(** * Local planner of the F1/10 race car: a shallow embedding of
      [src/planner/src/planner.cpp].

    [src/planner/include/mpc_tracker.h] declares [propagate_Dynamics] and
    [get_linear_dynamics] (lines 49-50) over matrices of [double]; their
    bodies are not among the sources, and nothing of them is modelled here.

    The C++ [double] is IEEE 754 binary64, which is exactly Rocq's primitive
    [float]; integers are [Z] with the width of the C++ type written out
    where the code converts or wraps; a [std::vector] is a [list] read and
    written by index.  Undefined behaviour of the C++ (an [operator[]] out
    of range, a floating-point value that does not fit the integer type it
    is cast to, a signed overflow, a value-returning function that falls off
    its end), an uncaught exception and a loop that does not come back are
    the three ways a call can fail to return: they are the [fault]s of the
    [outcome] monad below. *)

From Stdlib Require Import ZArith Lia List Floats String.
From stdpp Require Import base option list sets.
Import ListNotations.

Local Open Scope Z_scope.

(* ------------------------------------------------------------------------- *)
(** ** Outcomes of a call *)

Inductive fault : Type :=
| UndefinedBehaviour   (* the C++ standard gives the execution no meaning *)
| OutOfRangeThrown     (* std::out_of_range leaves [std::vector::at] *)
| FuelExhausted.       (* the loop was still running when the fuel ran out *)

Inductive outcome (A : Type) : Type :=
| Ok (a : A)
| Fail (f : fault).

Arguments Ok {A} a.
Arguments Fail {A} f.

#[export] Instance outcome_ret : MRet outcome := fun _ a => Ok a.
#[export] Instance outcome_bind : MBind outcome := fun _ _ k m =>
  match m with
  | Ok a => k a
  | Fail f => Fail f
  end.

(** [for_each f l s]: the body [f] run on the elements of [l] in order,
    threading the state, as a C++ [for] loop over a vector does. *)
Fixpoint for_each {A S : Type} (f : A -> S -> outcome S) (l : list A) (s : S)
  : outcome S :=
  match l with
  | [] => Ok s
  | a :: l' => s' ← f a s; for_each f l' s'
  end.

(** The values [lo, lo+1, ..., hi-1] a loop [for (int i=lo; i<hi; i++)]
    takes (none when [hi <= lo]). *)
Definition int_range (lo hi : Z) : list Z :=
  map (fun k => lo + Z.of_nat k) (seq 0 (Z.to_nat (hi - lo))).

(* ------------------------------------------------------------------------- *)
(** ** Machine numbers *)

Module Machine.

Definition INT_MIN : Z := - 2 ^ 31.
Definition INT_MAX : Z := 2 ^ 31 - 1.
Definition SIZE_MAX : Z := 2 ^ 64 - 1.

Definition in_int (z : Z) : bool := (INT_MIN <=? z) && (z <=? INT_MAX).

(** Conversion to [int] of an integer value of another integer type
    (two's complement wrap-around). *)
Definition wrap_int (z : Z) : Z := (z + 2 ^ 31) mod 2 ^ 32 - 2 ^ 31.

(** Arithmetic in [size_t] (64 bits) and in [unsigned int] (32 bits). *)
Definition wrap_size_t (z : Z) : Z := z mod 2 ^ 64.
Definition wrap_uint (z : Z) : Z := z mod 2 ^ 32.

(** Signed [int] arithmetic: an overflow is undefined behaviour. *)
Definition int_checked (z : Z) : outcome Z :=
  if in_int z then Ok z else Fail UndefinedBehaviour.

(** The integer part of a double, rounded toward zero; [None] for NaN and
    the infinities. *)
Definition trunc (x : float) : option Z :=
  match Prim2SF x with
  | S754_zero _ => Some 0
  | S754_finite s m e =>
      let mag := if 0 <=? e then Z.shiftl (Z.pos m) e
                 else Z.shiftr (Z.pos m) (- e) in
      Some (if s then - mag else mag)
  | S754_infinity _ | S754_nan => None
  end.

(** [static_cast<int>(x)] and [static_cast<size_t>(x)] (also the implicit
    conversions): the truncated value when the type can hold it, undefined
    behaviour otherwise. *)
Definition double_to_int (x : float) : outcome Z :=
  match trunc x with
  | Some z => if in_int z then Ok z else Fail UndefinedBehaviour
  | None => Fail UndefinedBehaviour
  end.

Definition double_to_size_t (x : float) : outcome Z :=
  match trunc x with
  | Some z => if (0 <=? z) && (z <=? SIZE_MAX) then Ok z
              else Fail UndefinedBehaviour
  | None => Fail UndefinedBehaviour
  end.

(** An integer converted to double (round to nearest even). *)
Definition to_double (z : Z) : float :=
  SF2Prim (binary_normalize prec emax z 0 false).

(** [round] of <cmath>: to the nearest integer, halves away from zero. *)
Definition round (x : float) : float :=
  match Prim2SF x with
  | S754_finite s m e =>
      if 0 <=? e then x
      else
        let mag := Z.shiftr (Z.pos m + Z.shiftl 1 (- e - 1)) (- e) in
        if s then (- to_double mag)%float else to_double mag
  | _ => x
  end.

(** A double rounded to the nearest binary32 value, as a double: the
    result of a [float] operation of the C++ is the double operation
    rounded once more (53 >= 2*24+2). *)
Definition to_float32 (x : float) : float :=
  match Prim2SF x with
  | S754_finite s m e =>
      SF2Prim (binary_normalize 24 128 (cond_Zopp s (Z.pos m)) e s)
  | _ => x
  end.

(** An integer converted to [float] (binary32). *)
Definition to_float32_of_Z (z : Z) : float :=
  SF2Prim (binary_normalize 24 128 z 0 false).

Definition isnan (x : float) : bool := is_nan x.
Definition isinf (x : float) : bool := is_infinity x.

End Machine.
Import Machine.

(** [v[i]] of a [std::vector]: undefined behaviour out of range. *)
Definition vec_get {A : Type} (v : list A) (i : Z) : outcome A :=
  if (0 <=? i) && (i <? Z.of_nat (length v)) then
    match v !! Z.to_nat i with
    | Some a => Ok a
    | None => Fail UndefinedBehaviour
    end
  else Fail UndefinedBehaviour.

- Directions for this task
Pull every line containing the word "UndefinedBehaviour" out of the material.

- Your solution
| UndefinedBehaviour   (* the C++ standard gives the execution no meaning *)
  if in_int z then Ok z else Fail UndefinedBehaviour.
  | Some z => if in_int z then Ok z else Fail UndefinedBehaviour
  | None => Fail UndefinedBehaviour
              else Fail UndefinedBehaviour
  | None => Fail UndefinedBehaviour
    | None => Fail UndefinedBehaviour
  else Fail UndefinedBehaviour.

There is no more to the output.